** Problem requirements **
Read the records beneath this task and copy every line that contains the string "Hterm".

** Provided information **
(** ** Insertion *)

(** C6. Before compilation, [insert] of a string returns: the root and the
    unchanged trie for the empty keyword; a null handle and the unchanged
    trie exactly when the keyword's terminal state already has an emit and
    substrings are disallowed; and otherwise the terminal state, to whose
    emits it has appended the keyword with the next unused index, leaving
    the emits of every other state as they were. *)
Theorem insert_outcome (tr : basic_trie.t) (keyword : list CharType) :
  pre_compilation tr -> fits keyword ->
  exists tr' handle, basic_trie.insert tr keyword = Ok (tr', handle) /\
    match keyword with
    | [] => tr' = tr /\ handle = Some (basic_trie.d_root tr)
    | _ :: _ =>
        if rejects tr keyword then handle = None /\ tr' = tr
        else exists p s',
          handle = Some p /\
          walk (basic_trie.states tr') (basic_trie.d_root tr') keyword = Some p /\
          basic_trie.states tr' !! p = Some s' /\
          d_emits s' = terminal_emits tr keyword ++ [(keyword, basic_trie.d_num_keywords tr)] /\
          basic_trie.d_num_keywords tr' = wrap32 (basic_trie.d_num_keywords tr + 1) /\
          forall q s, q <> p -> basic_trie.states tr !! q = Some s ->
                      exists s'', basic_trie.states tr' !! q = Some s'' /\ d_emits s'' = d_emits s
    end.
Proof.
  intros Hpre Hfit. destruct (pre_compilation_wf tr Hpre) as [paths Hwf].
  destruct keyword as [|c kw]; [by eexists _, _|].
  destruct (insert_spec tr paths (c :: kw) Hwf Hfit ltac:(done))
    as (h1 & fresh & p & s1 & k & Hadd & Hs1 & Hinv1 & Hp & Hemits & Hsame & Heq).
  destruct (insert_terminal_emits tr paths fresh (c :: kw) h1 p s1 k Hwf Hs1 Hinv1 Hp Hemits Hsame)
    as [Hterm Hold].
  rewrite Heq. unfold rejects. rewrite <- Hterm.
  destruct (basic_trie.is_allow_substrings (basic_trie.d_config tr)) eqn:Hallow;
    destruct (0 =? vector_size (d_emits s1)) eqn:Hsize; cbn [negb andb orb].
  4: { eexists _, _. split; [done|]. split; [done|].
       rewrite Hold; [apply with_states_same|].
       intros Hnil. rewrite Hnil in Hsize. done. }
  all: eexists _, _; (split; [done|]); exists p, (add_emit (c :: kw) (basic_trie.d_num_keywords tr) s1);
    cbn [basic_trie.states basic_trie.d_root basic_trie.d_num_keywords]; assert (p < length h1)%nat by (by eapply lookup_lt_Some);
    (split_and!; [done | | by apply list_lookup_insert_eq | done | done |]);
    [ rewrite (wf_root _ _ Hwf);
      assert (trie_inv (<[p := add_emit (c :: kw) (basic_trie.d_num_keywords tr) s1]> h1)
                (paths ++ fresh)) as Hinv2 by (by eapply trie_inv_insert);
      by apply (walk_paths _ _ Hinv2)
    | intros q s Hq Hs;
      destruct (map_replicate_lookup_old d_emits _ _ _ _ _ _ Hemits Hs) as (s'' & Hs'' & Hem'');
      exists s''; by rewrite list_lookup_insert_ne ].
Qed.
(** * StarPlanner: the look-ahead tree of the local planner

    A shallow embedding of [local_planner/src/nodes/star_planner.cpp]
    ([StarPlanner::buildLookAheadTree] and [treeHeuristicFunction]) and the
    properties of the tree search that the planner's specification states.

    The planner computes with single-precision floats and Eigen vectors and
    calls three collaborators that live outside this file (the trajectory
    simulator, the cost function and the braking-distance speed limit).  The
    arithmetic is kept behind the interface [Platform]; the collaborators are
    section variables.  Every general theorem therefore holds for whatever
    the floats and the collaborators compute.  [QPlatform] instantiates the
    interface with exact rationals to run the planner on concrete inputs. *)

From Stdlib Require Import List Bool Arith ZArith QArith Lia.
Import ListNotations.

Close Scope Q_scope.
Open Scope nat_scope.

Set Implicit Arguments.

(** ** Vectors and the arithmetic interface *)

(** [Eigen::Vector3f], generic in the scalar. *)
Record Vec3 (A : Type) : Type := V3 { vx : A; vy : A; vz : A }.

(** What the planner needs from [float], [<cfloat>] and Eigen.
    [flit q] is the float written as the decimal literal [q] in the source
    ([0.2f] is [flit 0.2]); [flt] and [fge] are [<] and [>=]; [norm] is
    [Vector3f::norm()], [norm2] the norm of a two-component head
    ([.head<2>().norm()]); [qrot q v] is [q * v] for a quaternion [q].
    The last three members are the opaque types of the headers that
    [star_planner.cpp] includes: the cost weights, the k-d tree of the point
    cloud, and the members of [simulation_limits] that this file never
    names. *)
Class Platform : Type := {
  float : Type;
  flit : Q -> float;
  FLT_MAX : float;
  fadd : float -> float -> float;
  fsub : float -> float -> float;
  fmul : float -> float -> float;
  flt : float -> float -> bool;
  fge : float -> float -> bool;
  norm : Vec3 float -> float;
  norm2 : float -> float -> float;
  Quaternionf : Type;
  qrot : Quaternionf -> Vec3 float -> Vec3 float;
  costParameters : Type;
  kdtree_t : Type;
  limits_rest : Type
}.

** Solved exercise **
    as [Hterm Hold].
  rewrite Heq. unfold rejects. rewrite <- Hterm.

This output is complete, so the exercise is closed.